___ MATERIAL FOR THE TASK ___
(** Two live blocks are one or lie apart. *)
Lemma lives_apart m b ps L q sz q' sz' : laid_out m b ps L -> (q, sz) ∈ lives b L -> (q', sz') ∈ lives b L ->
  (q, sz) = (q', sz') \/ q + sz <= q' \/ q' + sz' <= q.
Proof.
  revert b ps. induction L as [|[s fr] L IH]; intros b ps; [by intros _ ?%not_elem_of_nil|].
  intros (_ & _ & Sz & La). cbn [lives]. unfold HDR_SIZE.
  intros [Hq|Hq]%elem_of_app [Hq'|Hq']%elem_of_app; [..|by eapply IH]; (destruct fr; [by apply not_elem_of_nil in Hq || by apply not_elem_of_nil in Hq'|]).
  - apply list_elem_of_singleton in Hq as [= -> ->]. apply list_elem_of_singleton in Hq' as [= -> ->]. by left.
  - apply list_elem_of_singleton in Hq as [= -> ->]. pose proof (lives_range _ _ _ _ _ _ La Hq'). unfold HDR_SIZE in *. lia.
  - apply list_elem_of_singleton in Hq' as [= -> ->]. pose proof (lives_range _ _ _ _ _ _ La Hq). unfold HDR_SIZE in *. lia.
Qed.

Lemma lives_nodup m b ps L : laid_out m b ps L -> NoDup (lives b L).*1.
Proof.
  revert b ps. induction L as [|[s fr] L IH]; intros b ps; [by constructor|]. intros (_ & _ & Sz & La).
  cbn [lives]. rewrite fmap_app. destruct fr; [by eapply IH|]. cbn [fmap list_fmap app]. constructor; [|by eapply IH].
  intros ([q sz] & E & Hq)%list_elem_of_fmap. simpl in E. subst q. destruct Sz as [[? ?] ?].
  destruct (lives_range _ _ _ _ _ _ La Hq). unfold HDR_SIZE in *. lia.
Qed.

Lemma lives_lookup m b ps L q sz : laid_out m b ps L ->
  (list_to_map (lives b L) : gmap Z Z) !! q = Some sz <-> (q, sz) ∈ lives b L.
Proof.
  intros La. symmetry. apply elem_of_list_to_map. by eapply lives_nodup.
Qed.

(** ** One step on a well-formed arena *)

(** Nothing but memory, [arena_last] and [errno] differs. *)
Definition same_arena (a a' : arena) : Prop :=
  arena_hi a' = arena_hi a /\ arena_first a' = arena_first a /\ tried a' = tried a /\ map_reply a' = map_reply a.

(** The cells of the blocks [ls] are kept. *)
Definition untouched (m m' : gmap Z Z) (ls : list (Z * Z)) : Prop :=
  forall q sz c, (q, sz) ∈ ls -> q <= c < q + sz -> rd m' c = rd m c.

#[export] Instance same_arena_refl : Reflexive same_arena.
Proof. intros a. by repeat split. Qed.

#[export] Instance same_arena_trans : Transitive same_arena.
Proof. intros a b c (? & ? & ? & ?) (? & ? & ? & ?). repeat split; congruence. Qed.

Lemma untouched_trans m1 m2 m3 ls : untouched m1 m2 ls -> untouched m2 m3 ls -> untouched m1 m3 ls.
Proof. intros H1 H2 q sz c Hq Hc. rewrite (H2 q sz c) by done. by apply (H1 q sz c). Qed.

Lemma untouched_sub m m' ls ls' : (forall x, x ∈ ls' -> x ∈ ls) -> untouched m m' ls -> untouched m m' ls'.
Proof. intros H U q sz c Hq. apply U. by apply H. Qed.

(** Where the parts of a well-formed arena are. *)
Record part (a : arena) (L1 M L2 : list blk) (s e : Z) : Prop := {
  pt_s : s = arena_first a + span L1;
  pt_e : e = s + span M;
  pt_hi : arena_hi a = e + span L2;
  pt_base : base_ok (arena_first a);
  pt_size : arena_hi a = arena_first a + ARENA_SIZE;
  pt_l1 : 0 <= span L1 /\ span L1 mod 16 = 0;
  pt_m : 0 <= span M /\ span M mod 16 = 0;
  pt_l2 : 0 <= span L2 /\ span L2 mod 16 = 0;
  pt_laid1 : laid_out (amem a) (arena_first a) 0 L1;
  pt_laidm : laid_out (amem a) s (lastsz 0 L1) M;
  pt_laid2 : laid_out (amem a) e (lastsz (lastsz 0 L1) M) L2 }.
___
## WHAT YOU ARE ASKED TO DO
Please print exactly what appears from the first line of the data through the line with "arena_hi a' = arena_hi", including both of those lines and nothing past them.

## RESPONSE TO THE EXERCISE
(** Two live blocks are one or lie apart. *)
Lemma lives_apart m b ps L q sz q' sz' : laid_out m b ps L -> (q, sz) ∈ lives b L -> (q', sz') ∈ lives b L ->
  (q, sz) = (q', sz') \/ q + sz <= q' \/ q' + sz' <= q.
Proof.
  revert b ps. induction L as [|[s fr] L IH]; intros b ps; [by intros _ ?%not_elem_of_nil|].
  intros (_ & _ & Sz & La). cbn [lives]. unfold HDR_SIZE.
  intros [Hq|Hq]%elem_of_app [Hq'|Hq']%elem_of_app; [..|by eapply IH]; (destruct fr; [by apply not_elem_of_nil in Hq || by apply not_elem_of_nil in Hq'|]).
  - apply list_elem_of_singleton in Hq as [= -> ->]. apply list_elem_of_singleton in Hq' as [= -> ->]. by left.
  - apply list_elem_of_singleton in Hq as [= -> ->]. pose proof (lives_range _ _ _ _ _ _ La Hq'). unfold HDR_SIZE in *. lia.
  - apply list_elem_of_singleton in Hq' as [= -> ->]. pose proof (lives_range _ _ _ _ _ _ La Hq). unfold HDR_SIZE in *. lia.
Qed.

Lemma lives_nodup m b ps L : laid_out m b ps L -> NoDup (lives b L).*1.
Proof.
  revert b ps. induction L as [|[s fr] L IH]; intros b ps; [by constructor|]. intros (_ & _ & Sz & La).
  cbn [lives]. rewrite fmap_app. destruct fr; [by eapply IH|]. cbn [fmap list_fmap app]. constructor; [|by eapply IH].
  intros ([q sz] & E & Hq)%list_elem_of_fmap. simpl in E. subst q. destruct Sz as [[? ?] ?].
  destruct (lives_range _ _ _ _ _ _ La Hq). unfold HDR_SIZE in *. lia.
Qed.

Lemma lives_lookup m b ps L q sz : laid_out m b ps L ->
  (list_to_map (lives b L) : gmap Z Z) !! q = Some sz <-> (q, sz) ∈ lives b L.
Proof.
  intros La. symmetry. apply elem_of_list_to_map. by eapply lives_nodup.
Qed.

(** ** One step on a well-formed arena *)

(** Nothing but memory, [arena_last] and [errno] differs. *)
Definition same_arena (a a' : arena) : Prop :=
  arena_hi a' = arena_hi a /\ arena_first a' = arena_first a /\ tried a' = tried a /\ map_reply a' = map_reply a.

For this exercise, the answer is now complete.